(MATERIAL SUPPLIED Opens)

Lemma winning_move_owns_a_line_witness :
  let s := run [DifficultyClicked 3; TileClicked 4; TileClicked 2] TicTacToe.startGame in
  hasWinningLine (default 0%Z (DOMDisplay.getCurrentDifficulty s))
                 (currentPlayer s) (TicTacToe.markTile 6 s).
Proof.
  apply (winning_move_owns_a_line
           [DifficultyClicked 3; TileClicked 4; TileClicked 2] (TileClicked 6) 6).
  - assert (Hl : tiles (run [DifficultyClicked 3; TileClicked 4; TileClicked 2]
                            TicTacToe.startGame) !! 6
                 = Some (mkTile (Some 7%Z) None)) by (vm_compute; reflexivity).
    cbn [moves]. rewrite Hl. apply list_elem_of_here.
  - vm_compute. reflexivity.
Defined.

(** ** From one round to the next *)

Lemma currentPlayer_after_round i g :
  winningMove (i, g) = true → ¬ lastRoundOf g →
  currentPlayer (TicTacToe.clickTile i g) = "Computer" ∧
  players (TicTacToe.clickTile i g) = initialPlayers.
Proof.
  intros Hm Hl. rewrite clickTile_spec, (winningMove_accepted _ _ Hm), Hm.
  cbv zeta. unfold lastRoundOf in Hl. by rewrite bool_decide_eq_false_2.
Qed.

(** X21.  A round that is not the last, won with no other callback pending:
    the hide-board callback empties the board and leaves the winner flag
    set; the next-round callback then clears the flag, advances the round
    by one and opens a fresh board of the same difficulty with the
    computer's move on the first tile, the turn being the player's and the
    scores those after the win. *)
Theorem round_lifecycle (i : nat) (g : Game) (d : Z) :
  (1 ≤ round g)%Z → difficulty g = Some d → timers g = [] →
  winningMove (i, g) = true → ¬ lastRoundOf g →
  let g1 := TicTacToe.clickTile i g in
  let g2 := step (TimerFired 0) g1 in
  let g3 := step (TimerFired 0) g2 in
  tiles g2 = [] ∧ winner g2 = true ∧
  round g3 = (round g + 1)%Z ∧ winner g3 = false ∧
  openedBoard d "X" (tiles g3) ∧
  currentPlayer g3 = "Player" ∧
  score g3 = score (TicTacToe.increaseScore g) ∧
  difficulty g3 = Some d ∧
  timers g3 = [].
Proof.
  intros Hr Hd Ht Hm Hl. cbv zeta.
  assert (Hd0 : d ≠ 0%Z).
  { unfold lastRoundOf, DOMDisplay.getCurrentDifficulty in Hl.
    rewrite Hd in Hl. cbn in Hl. lia. }
  destruct (currentPlayer_after_round i g Hm Hl) as [Hc Hp].
  assert (Ht1 : timers (TicTacToe.clickTile i g) = [HideBoard; NextRound]).
  { rewrite timers_clickTile, Hm, Ht. unfold lastRoundOf in Hl.
    by rewrite bool_decide_eq_false_2. }
  assert (Hw1 : winner (TicTacToe.clickTile i g) = true)
    by (by rewrite winner_clickTile, Hm, orb_true_r).
  assert (Hd1 : difficulty (TicTacToe.clickTile i g) = Some d)
    by (by rewrite difficulty_clickTile).
  assert (Hs1 : score (TicTacToe.clickTile i g) = score (TicTacToe.increaseScore g))
    by (by rewrite score_clickTile, Hm).
  pose proof (round_clickTile i g) as Hr1.
  set (g1 := TicTacToe.clickTile i g) in *.
  cbn [step]. rewrite Ht1. cbn [lookup list_lookup runTimer delete list_delete].
  cbn [step timers set_tiles set_timers lookup list_lookup runTimer delete
       list_delete].
  unfold TicTacToe.nextRound, DOMDisplay.startWithDifficulty,
    DOMDisplay.getCurrentDifficulty.
  cbn [difficulty TicTacToe.roundAdvanced set_round set_winner set_tiles
       set_timers].
  rewrite Hd1, bool_decide_eq_false_2 by done.
  rewrite selectGameMode_opens by done.
  unfold TicTacToe.switchPlayer, TicTacToe.markTile, TicTacToe.marker,
    DOMDisplay.printGameBoard.
  cbn. rewrite Hc, Hp. cbn.
  split_and!; try done; [lia|]. by apply openedBoard_marked.
Qed.

Lemma round_lifecycle_witness :
  let g := Sample.playerToWin in
  let g1 := TicTacToe.clickTile 6 g in
  let g2 := step (TimerFired 0) g1 in
  let g3 := step (TimerFired 0) g2 in
  tiles g2 = [] ∧ winner g2 = true ∧
  round g3 = (round g + 1)%Z ∧ winner g3 = false ∧
  openedBoard 3 "X" (tiles g3) ∧
  currentPlayer g3 = "Player" ∧
  score g3 = score (TicTacToe.increaseScore g) ∧
  difficulty g3 = Some 3%Z ∧
  timers g3 = [].
Proof.
  apply (round_lifecycle 6 Sample.playerToWin 3);
    [vm_compute; discriminate | reflexivity | reflexivity | reflexivity |].
  unfold lastRoundOf. vm_compute. intros H. discriminate H.
Defined.

(** X22.  The last round, won with no other callback pending: after the
    hide-board callback and the match-reset callback the program is back
    where [startGame] leaves it, but for what was written to the score
    board: no tiles, no difficulty selected, scores 0 to 0, round 1, winner
    flag clear, the computer to move, nothing pending. *)
Theorem match_lifecycle (i : nat) (g : Game) :
  timers g = [] → winningMove (i, g) = true → lastRoundOf g →
  let g1 := TicTacToe.clickTile i g in
  let g3 := step (TimerFired 0) (step (TimerFired 0) g1) in
  set_shown (shown TicTacToe.startGame) g3 = TicTacToe.startGame ∧
  shown g3 = shown g1 ++ [MessageCleared].
Proof.
  intros Ht Hm Hl. cbv zeta.
  assert (Ht1 : timers (TicTacToe.clickTile i g) = [HideBoard; ResetMatch]).
  { rewrite timers_clickTile, Hm, Ht. unfold lastRoundOf in Hl.
    by rewrite bool_decide_eq_true_2. }
  set (g1 := TicTacToe.clickTile i g) in *.
  cbn [step]. rewrite Ht1. cbn [lookup list_lookup runTimer delete list_delete].
  cbn [step timers set_tiles set_timers lookup list_lookup runTimer delete
       list_delete].
  done.
Qed.

Lemma match_lifecycle_witness :
  let g1 := TicTacToe.clickTile 6 Sample.lastRound in
  let g3 := step (TimerFired 0) (step (TimerFired 0) g1) in
  set_shown (shown TicTacToe.startGame) g3 = TicTacToe.startGame ∧
  shown g3 = shown g1 ++ [MessageCleared].
Proof.
  apply (match_lifecycle 6 Sample.lastRound); [reflexivity | reflexivity |].
  unfold lastRoundOf. vm_compute. reflexivity.
Defined.

(** ** Blocked moves *)

Lemma difficultyListener_opens d g :
  winner (TicTacToe.difficultyListener d g) = false ∧
  timers (TicTacToe.difficultyListener d g) = timers g.
Proof.
  unfold TicTacToe.difficultyListener.
  destruct (decide (d = 0%Z)) as [->|Hd].
  - done.
  - by rewrite selectGameMode_opens.
Qed.

Lemma run_clearingPending es :
  winner (run es TicTacToe.startGame) = true →
  clearingPending (run es TicTacToe.startGame).
Proof.
  induction es as [|e es IH] using rev_ind; [done|].
  rewrite run_snoc. by apply clearingPending_step.
Qed.

(** While the flag is set, it is cleared by exactly the events of
    [clearsFlag]: tile clicks and the hide-board callback leave it set. *)
Lemma winner_cleared_by e g :
  winner g = true → winner (step e g) = false ↔ clearsFlag e g.
Proof.
  intros Hw. destruct e as [i|d| |k]; cbn [step clearsFlag].
  - rewrite tileListener_blocked, Hw by done. done.
  - by destruct (difficultyListener_opens d g) as [-> _].
  - done.
  - destruct (timers g !! k) as [[| |]|]; cbn [runTimer].
    + cbn. rewrite Hw. split; [done|]. by intros [?|?].
    + split; [by left|done].
    + rewrite winner_nextRound. split; [by right|done].
    + rewrite Hw. split; [done|]. by intros [?|?].
Qed.

(** C8, as stated, fails: a deferred transition can be pending while moves
    are accepted.  After a round is won, a click on a difficulty button
    clears the winner flag and leaves the two callbacks of the won round
    pending; the next click on a tile is then a move like any other. *)
Lemma move_accepted_while_callback_pending :
  let g := step (DifficultyClicked 3) Sample.roundWon in
  winner Sample.roundWon = true ∧
  timers g = [HideBoard; NextRound] ∧
  clearingPending g ∧
  winner g = false ∧
  owned <$> tiles g !! 4 = Some None ∧
  owned <$> tiles (TicTacToe.clickTile 4 g) !! 4 = Some (Some "O") ∧
  TicTacToe.clickTile 4 g ≠ g ∧
  step (TileClicked 4) g ≠ g.
Proof.
  cbv zeta.
  assert (Ht : timers (step (DifficultyClicked 3) Sample.roundWon)
               = [HideBoard; NextRound]) by (vm_compute; reflexivity).
  split_and!.
  - vm_compute. reflexivity.
  - exact Ht.
  - right. rewrite Ht. apply list_elem_of_further, list_elem_of_here.
  - vm_compute. reflexivity.
  - vm_compute. reflexivity.
  - vm_compute. reflexivity.
  - intros H. apply (f_equal currentPlayer) in H. vm_compute in H. discriminate H.
  - intros H. apply (f_equal tiles) in H. vm_compute in H. discriminate H.
Qed.

(** C8, amended.  In every run from the start of the program, while the
    winner flag is set a call of [clickTile] changes nothing, whether it
    comes from a click on a tile or from the computer's turn, and a callback
    that clears the flag (match reset or next round) is pending.  The flag
    stays set through tile clicks and the hide-board callback; it is cleared
    by the firing of the match-reset or next-round callback, and also by the
    new-game button and by a click on a difficulty button, neither of which
    cancels the pending callbacks.  So moves are blocked as long as the flag
    is set, not as long as a deferred transition is pending. *)
Theorem moves_blocked_while_flag_set (es : list Event) (e : Event) (i : nat) :
  let g := run es TicTacToe.startGame in
  winner g = true →
  TicTacToe.clickTile i g = g ∧
  DOMDisplay.playComputer TicTacToe.clickTile g = g ∧
  step (TileClicked i) g = g ∧
  clearingPending g ∧
  (winner (step e g) = false ↔ clearsFlag e g) ∧
  (e = NewGameClicked ∨ (∃ d, e = DifficultyClicked d) →
   winner (step e g) = false ∧ timers (step e g) = timers g ∧
   clearingPending (step e g)).
Proof.
  cbv zeta. intros Hw.
  pose proof (run_clearingPending es Hw) as Hp.
  split_and!.
  - by apply clickTile_blocked.
  - by apply playComputer_blocked.
  - by apply tileListener_blocked.
  - done.
  - by apply winner_cleared_by.
  - intros [-> | [d ->]]; cbn [step].
    + done.
    + destruct (difficultyListener_opens d (run es TicTacToe.startGame))
        as [Hw' Ht'].
      split_and!; [done|done|]. unfold clearingPending. by rewrite Ht'.
Qed.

(MATERIAL SUPPLIED Closes)

One number makes up the answer: the number of lines among the entries that include the word "playerToWin".

2